## Your task:
Please start at the first line of the records beneath and quote each line exactly, ending with the line containing "match t, s with".

## Input records:
____________
(** The integer [n] is the nearest to the number [x], a tie going up:
    [n - 1/2 <= x < n + 1/2]. *)
Definition nearest_integer (x : number) (n : Z) : Prop :=
  match x with
  | S754_zero _ => n = 0
  | S754_finite s m e =>
      if 0 <=? e then n = cond_Zopp s (Zpos m * 2 ^ e)
      else (2 * n - 1) * 2 ^ (- e) <= 2 * cond_Zopp s (Zpos m)
           < (2 * n + 1) * 2 ^ (- e)
  | _ => False
  end.

(** The number [x] is finite and below [2^p] in magnitude. *)
Definition mag_le (p : Z) (x : number) : Prop :=
  match x with
  | S754_zero _ => True
  | S754_finite _ m e => Zdigits2 (Zpos m) + e <= p
  | _ => False
  end.

(** The operator [===] on two numbers: false when either is NaN. *)
Definition strict_equal (x y : number) : bool := SFeqb x y.

End Notions.

(** ** The keyword analysis beyond Latin-1

    [toLowerCase] acts on every code unit of a text.  Outside Latin-1 three
    code units have a case mapping that meets the basic alphabet: the long
    s (U+017F) and the dotless i (U+0131), which are lower case letters
    whose upper case is S and I, and the Kelvin sign (U+212A), whose lower
    case is k.  The keyword analysis of [analyzeResume] is modelled here a
    second time, on texts of Latin-1 code units and these three; on such
    texts [toLowerCase] maps code unit by code unit. *)

Module Wide.

Import JSNumber JSString ResumeScoring.

Inductive code_unit : Type :=
| Latin1 (c : ascii)
| LongS
| DotlessI
| KelvinSign.

Definition text : Type := list code_unit.

Definition code_unit_eqb (a b : code_unit) : bool :=
  match a, b with
  | Latin1 x, Latin1 y => Ascii.eqb x y
  | LongS, LongS | DotlessI, DotlessI | KelvinSign, KelvinSign => true
  | _, _ => false
  end.

(** The text of a string of Latin-1 code units. *)
Fixpoint of_string (s : string) : text :=
  match s with
  | EmptyString => []
  | String c s' => Latin1 c :: of_string s'
  end.

Definition lower_unit (u : code_unit) : code_unit :=
  match u with
  | Latin1 c => Latin1 (lower_char c)
  | LongS => LongS
  | DotlessI => DotlessI
  | KelvinSign => Latin1 "k"
  end.

Definition toLowerCase (s : text) : text := map lower_unit s.

Fixpoint prefix (t s : text) : bool :=
  match t, s with
  | [], _ => true
  | a :: t', b :: s' => code_unit_eqb a b && prefix t' s'
  | _ :: _, [] => false
  end.

(** [s.includes(t)] *)
Fixpoint includes (s t : text) : bool :=
  prefix t s ||
  match s with
  | [] => false
  | _ :: s' => includes s' t
  end.

Definition text_of (content : text) : text := toLowerCase content.

Definition matchedKeywords_of (content : text) : list string :=
  filter (fun keyword =>
            includes (text_of content) (toLowerCase (of_string keyword)))
         jobKeywords.

Definition keywordScore (content : text) : number :=
  Math_min
    (mul (div (of_nat (List.length (matchedKeywords_of content)))
              (of_nat (List.length jobKeywords)))
         (of_Z 100))
    (of_Z 100).

(** The field [keywords] of the breakdown. *)
Definition keywords_of (content : text) : number :=
  Math_round (keywordScore content).

End Wide.

(** ** Casing, on the wider alphabet *)

Module WideSpec.

Import JSString Wide.

(** The code unit [u.toUpperCase()], when it is one code unit of the
    alphabet of [Wide]: the sharp s becomes two code units, and the micro
    sign and the y with diaeresis leave the alphabet. *)
Definition upper_unit (u : code_unit) : option code_unit :=
  match u with
  | Latin1 c =>
      if in_range 97 122 c || in_range 224 246 c || in_range 248 254 c
      then Some (Latin1 (ascii_of_N (code c - 32)))
      else if (code c =? 223)%N || (code c =? 181)%N || (code c =? 255)%N
           then None
           else Some u
  | LongS => Some (Latin1 "S")
  | DotlessI => Some (Latin1 "I")
  | KelvinSign => Some KelvinSign
  end.

(** Two code units of which one is the lower case of the other. *)
Inductive lower_pair : code_unit -> code_unit -> Prop :=
| lower_pair_refl : forall a, lower_pair a a
| lower_pair_lower : forall a, lower_pair a (lower_unit a)
| lower_pair_lowered : forall a, lower_pair (lower_unit a) a.

(** Two code units that are forms of one letter: one is the lower case or
    the upper case of the other. *)
Inductive case_forms : code_unit -> code_unit -> Prop :=
| case_forms_lower : forall a b, lower_pair a b -> case_forms a b
| case_forms_upper : forall a b, upper_unit a = Some b -> case_forms a b
| case_forms_uppered : forall a b, upper_unit a = Some b -> case_forms b a.

(** Two texts that differ only in the casing of their code units. *)
Definition differ_in_casing (s t : text) : Prop := Forall2 case_forms s t.

(** Two texts that differ only by code units mapped to lower case. *)
Definition lower_variant (s t : text) : Prop := Forall2 lower_pair s t.

(** The word [skills] spelt with the long s. *)
Definition long_s_kills : text := LongS :: of_string "kills".

(** The word [docker] spelt with the Kelvin sign for its [k]. *)
Definition docker_with_kelvin : text :=
  (of_string "doc" ++ KelvinSign :: of_string "er")%list.

Ltac lower_pair_tac :=
  match goal with
  | |- lower_pair ?x ?y =>
      first [ exact (lower_pair_refl x)
            | exact (lower_pair_lower x)
            | exact (lower_pair_lowered y) ]
  end.

End WideSpec.

(** ** What the scoring component shows *)

Module Display.

Import JSNumber JSString ResumeScoring.

(** The relational operator [>=]; false on NaN. *)
Definition ge (x y : number) : bool :=
  match SFcompare x y with
  | Some (Gt | Eq) => true
  | _ => false
  end.

Inductive Icon : Type := CheckCircle | AlertCircle | XCircle.

Definition getScoreColor (score : number) : string :=
  if ge score (of_Z 80) then "success"
  else if ge score (of_Z 60) then "warning"
  else "destructive".

Definition getScoreIcon (score : number) : Icon :=
  if ge score (of_Z 80) then CheckCircle
  else if ge score (of_Z 60) then AlertCircle
  else XCircle.

(** The badge under the overall score: its variant and its label. *)
Definition badgeVariant (overall : number) : string :=
  if ge overall (of_Z 80) then "default"
  else if ge overall (of_Z 60) then "secondary"
  else "destructive".

Definition badgeLabel (overall : number) : string :=
  if ge overall (of_Z 80) then "Excellent"
  else if ge overall (of_Z 60) then "Good"
  else "Needs Improvement".

End Display.

(** ** The scoring component as a transition system

    The state holds the prop [resumeContent], the two state variables, the
    pending timeout with the text its callback closes over, and whether the
    effect of the last render has still to run.  An effect runs when the
    prop has changed; the cleanup of the previous effect runs first, and
    pending effects are flushed before the next render. *)

Module Component.

Import JSNumber JSString ResumeScoring.

Record State : Type := {
  resumeContent : string;
  analysis : option ResumeAnalysis;
  isAnalyzing : bool;
  timer : option string;
  effectPending : bool
}.

(** A string in a condition: true unless empty. *)
Definition truthy (s : string) : bool := (0 <? String.length s)%nat.

Definition mount (content : string) : State :=
  {| resumeContent := content; analysis := None; isAnalyzing := false;
     timer := None; effectPending := true |}.

(** The cleanup [clearTimeout(timer)] of the previous run, then the body of
    the effect. *)
Definition run_effect (st : State) : State :=
  if truthy (trim (resumeContent st)) then
    {| resumeContent := resumeContent st; analysis := analysis st;
       isAnalyzing := true; timer := Some (resumeContent st);
       effectPending := false |}
  else
    {| resumeContent := resumeContent st; analysis := None;
       isAnalyzing := isAnalyzing st; timer := None;
       effectPending := false |}.

Definition flush (st : State) : State :=
  if effectPending st then run_effect st else st.

(** The callback of [setTimeout]. *)
Definition timer_fired (st : State) : State :=
  match timer st with
  | Some content =>
      {| resumeContent := resumeContent st;
         analysis := Some (analyzeResume content);
         isAnalyzing := false; timer := None;
         effectPending := effectPending st |}
  | None => st
  end.

(** A render with the prop [content]. *)
Definition rerender (content : string) (st : State) : State :=
  let st' := flush st in
  if String.eqb content (resumeContent st') then st'
  else {| resumeContent := content; analysis := analysis st';
          isAnalyzing := isAnalyzing st'; timer := timer st';
          effectPending := true |}.

Inductive Event : Type :=
| Rerender (content : string)
| FlushEffects
| TimerFired.

Definition step (st : State) (ev : Event) : State :=
  match ev with
  | Rerender content => rerender content st
  | FlushEffects => flush st
  | TimerFired => timer_fired st
  end.

Definition run (content : string) (evs : list Event) : State :=
  fold_left step evs (mount content).

(** What the component returns. *)
Inductive View : Type :=
| Placeholder
| Analyzing
| Nothing
| Results (a : ResumeAnalysis).

Definition render (st : State) : View :=
  if negb (truthy (trim (resumeContent st))) then Placeholder
  else if isAnalyzing st then Analyzing
  else match analysis st with
       | None => Nothing
       | Some a => Results a
       end.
____________
## Answer area:
(** The integer [n] is the nearest to the number [x], a tie going up:
    [n - 1/2 <= x < n + 1/2]. *)
Definition nearest_integer (x : number) (n : Z) : Prop :=
  match x with
  | S754_zero _ => n = 0
  | S754_finite s m e =>
      if 0 <=? e then n = cond_Zopp s (Zpos m * 2 ^ e)
      else (2 * n - 1) * 2 ^ (- e) <= 2 * cond_Zopp s (Zpos m)
           < (2 * n + 1) * 2 ^ (- e)
  | _ => False
  end.

(** The number [x] is finite and below [2^p] in magnitude. *)
Definition mag_le (p : Z) (x : number) : Prop :=
  match x with
  | S754_zero _ => True
  | S754_finite _ m e => Zdigits2 (Zpos m) + e <= p
  | _ => False
  end.

(** The operator [===] on two numbers: false when either is NaN. *)
Definition strict_equal (x y : number) : bool := SFeqb x y.

End Notions.

(** ** The keyword analysis beyond Latin-1

    [toLowerCase] acts on every code unit of a text.  Outside Latin-1 three
    code units have a case mapping that meets the basic alphabet: the long
    s (U+017F) and the dotless i (U+0131), which are lower case letters
    whose upper case is S and I, and the Kelvin sign (U+212A), whose lower
    case is k.  The keyword analysis of [analyzeResume] is modelled here a
    second time, on texts of Latin-1 code units and these three; on such
    texts [toLowerCase] maps code unit by code unit. *)

Module Wide.

Import JSNumber JSString ResumeScoring.

Inductive code_unit : Type :=
| Latin1 (c : ascii)
| LongS
| DotlessI
| KelvinSign.

Definition text : Type := list code_unit.

Definition code_unit_eqb (a b : code_unit) : bool :=
  match a, b with
  | Latin1 x, Latin1 y => Ascii.eqb x y
  | LongS, LongS | DotlessI, DotlessI | KelvinSign, KelvinSign => true
  | _, _ => false
  end.

(** The text of a string of Latin-1 code units. *)
Fixpoint of_string (s : string) : text :=
  match s with
  | EmptyString => []
  | String c s' => Latin1 c :: of_string s'
  end.

Definition lower_unit (u : code_unit) : code_unit :=
  match u with
  | Latin1 c => Latin1 (lower_char c)
  | LongS => LongS
  | DotlessI => DotlessI
  | KelvinSign => Latin1 "k"
  end.

Definition toLowerCase (s : text) : text := map lower_unit s.

Fixpoint prefix (t s : text) : bool :=
  match t, s with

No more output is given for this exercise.